(Beginning of Material provided)

(** * WhatsApp chatbot relay: webhook ingestion, conversations and messages

    A shallow embedding of the webhook routes ([src/routes/webhooks.py]),
    the conversation, message and webhook-event models
    ([src/models/conversation.py], [src/models/webhook.py]), the routes that
    send a message, close and reopen a conversation
    ([src/routes/conversations.py]) with [User.get_companies]
    ([src/models/user.py]), and the two channel adapters
    ([src/services/whatsapp_service.py], [src/services/botpress_service.py]).

    Conventions of the embedding.
    - A table is the list of its rows, oldest first; [first()] is [find].
    - [db.session.add] appends the row with its column defaults applied
      (primary key drawn from [uuid4], timestamps from [utcnow]); the Python
      object itself only sees those defaults after a flush, which is why an
      expression such as [webhook_event.id] read before any flush is [None].
    - [flush] and [commit] check the primary keys and the NOT NULL columns
      that the code can leave unset; a violation raises [IntegrityError].  A
      JSON column stores [None] as the JSON value [null], which is not NULL.
    - An Enum column takes any string when a row is written; loading a row
      whose stored string is not one of the column's values raises
      [LookupError].  This is modelled for the [type] column of messages;
      the rows of [webhook_events] are read as stored.
    - Three calls raise on every input as the code is written (the two
      [WebhookEvent(...)] calls of the webhook routes and
      [user.get_companies()]).  The handlers take these calls as parameters;
      [as_written] instantiates them with the code's, and the results that
      follow the handlers past these calls hold for every instance.
    - A request handler runs on the committed database; [commit] makes the
      session's state the new database and [rollback] restores the old one.
    - Python exceptions are outcomes of a state-and-exception monad that keeps
      the state reached when the exception was raised, as [try]/[except] does.
    - External services, [uuid4], [utcnow], [json.dumps], HMAC-SHA256 and
      [str.upper] outside ASCII are fields of a [World] record. *)

From Stdlib Require Import String Ascii List ZArith NArith Bool Arith Lia.
From Stdlib Require Import Sorted Permutation.
Import ListNotations.
Local Open Scope string_scope.
Local Open Scope list_scope.

(** ** Python values used throughout *)

Definition datetime := Z.

Inductive PyExn : Type :=
| TypeError (msg : string)
| AttributeError (msg : string)
| IndexError (msg : string)
| BadRequest
| IntegrityError (msg : string)
| LookupError (msg : string)
| OverflowError (msg : string)
| ServiceError (msg : string).

Inductive Outcome (A : Type) : Type :=
| Ok (a : A)
| Raise (e : PyExn).
Arguments Ok {A} a.
Arguments Raise {A} e.

Definition is_ok {A} (o : Outcome A) : bool :=
  match o with Ok _ => true | Raise _ => false end.

Definition opt_eqb (a b : option string) : bool :=
  match a, b with
  | Some x, Some y => String.eqb x y
  | None, None => true
  | _, _ => false
  end.

(** Truth value of an [Optional[str]]: [None] and [''] are falsy. *)
Definition truthy (o : option string) : bool :=
  match o with
  | Some s => negb (String.eqb s "")
  | None => false
  end.

(** A [str] is a string of bytes here; it is ASCII when every byte is. *)
Definition str_is_ascii (s : string) : bool :=
  forallb (fun c => (nat_of_ascii c <? 128)%nat) (list_ascii_of_string s).

(** A JSON value as far as the handlers look into it. *)
Inductive JVal : Type :=
| JNull
| JString (s : string)
| JRaw (doc : string).

Definition Dict := list (string * JVal).

Fixpoint dict_get (d : Dict) (k : string) : option JVal :=
  match d with
  | [] => None
  | (k', v) :: d' => if String.eqb k k' then Some v else dict_get d' k
  end.

Definition jstr (v : JVal) : option string :=
  match v with
  | JString s => Some s
  | JRaw s => Some s
  | JNull => None
  end.

(** [d.get(k)] read as an optional string. *)
Definition get_str (d : Dict) (k : string) : option string :=
  match dict_get d k with
  | Some v => jstr v
  | None => None
  end.

(** [d.get(k, default)]. *)
Definition get_str_default (d : Dict) (k : string) (default : string) : option string :=
  match dict_get d k with
  | Some v => jstr v
  | None => Some default
  end.

(** ** Phone numbers ([WhatsAppService.format_phone_number])

    A Python [str] is a sequence of code points.  [str.isdigit] holds of the
    ASCII characters '0'..'9' and of further Unicode digits, whose table is
    the parameter [unicode_isdigit]. *)

Definition pystr := list N.

Definition chr_7 : N := 55.
Definition chr_8 : N := 56.

Definition isdigit (unicode_isdigit : N -> bool) (c : N) : bool :=
  if (c <? 128)%N then (48 <=? c)%N && (c <=? 57)%N else unicode_isdigit c.

Definition startswith (s : pystr) (c : N) : bool :=
  match s with
  | x :: _ => (x =? c)%N
  | [] => false
  end.

Definition format_phone_number (unicode_isdigit : N -> bool) (phone_number : pystr) : pystr :=
  let cleaned := filter (isdigit unicode_isdigit) phone_number in
  if (length cleaned =? 10)%nat && startswith cleaned chr_7 then cleaned
  else if (length cleaned =? 10)%nat then chr_7 :: cleaned
  else if (length cleaned =? 11)%nat && startswith cleaned chr_8 then chr_7 :: tl cleaned
  else cleaned.

Definition validate_phone_number (unicode_isdigit : N -> bool) (phone_number : pystr) : bool :=
  let formatted := format_phone_number unicode_isdigit phone_number in
  (10 <=? length formatted)%nat
  && negb (length formatted =? 0)%nat
  && forallb (isdigit unicode_isdigit) formatted.

(** ** Subscription handshake ([WhatsAppService.verify_webhook] and its route) *)

Inductive Field : Type :=
| FStr (s : string)
| FNum (n : Z).

Inductive Body : Type :=
| BText (s : string)
| BJson (fields : list (string * Field)).

Record Response := mkResponse { body : Body; status_code : Z }.

Definition verify_webhook (verify_token : option string)
    (mode token challenge : option string) : option string :=
  if opt_eqb mode (Some "subscribe") && opt_eqb token verify_token
  then challenge
  else None.

Definition verify_whatsapp_webhook (verify_token : option string)
    (mode token challenge : option string) : Response :=
  let result := verify_webhook verify_token mode token challenge in
  if truthy result
  then mkResponse (BText (match result with Some s => s | None => "" end)) 200
  else mkResponse (BText "Verification failed") 403.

(End of Material provided)

Goal of the exercise → Copy out the entries above exactly as given, starting at the top and ending with the line containing "- [db.session.add] appends"; include both and nothing more.

Your solution →
(** * WhatsApp chatbot relay: webhook ingestion, conversations and messages

    A shallow embedding of the webhook routes ([src/routes/webhooks.py]),
    the conversation, message and webhook-event models
    ([src/models/conversation.py], [src/models/webhook.py]), the routes that
    send a message, close and reopen a conversation
    ([src/routes/conversations.py]) with [User.get_companies]
    ([src/models/user.py]), and the two channel adapters
    ([src/services/whatsapp_service.py], [src/services/botpress_service.py]).

    Conventions of the embedding.
    - A table is the list of its rows, oldest first; [first()] is [find].
    - [db.session.add] appends the row with its column defaults applied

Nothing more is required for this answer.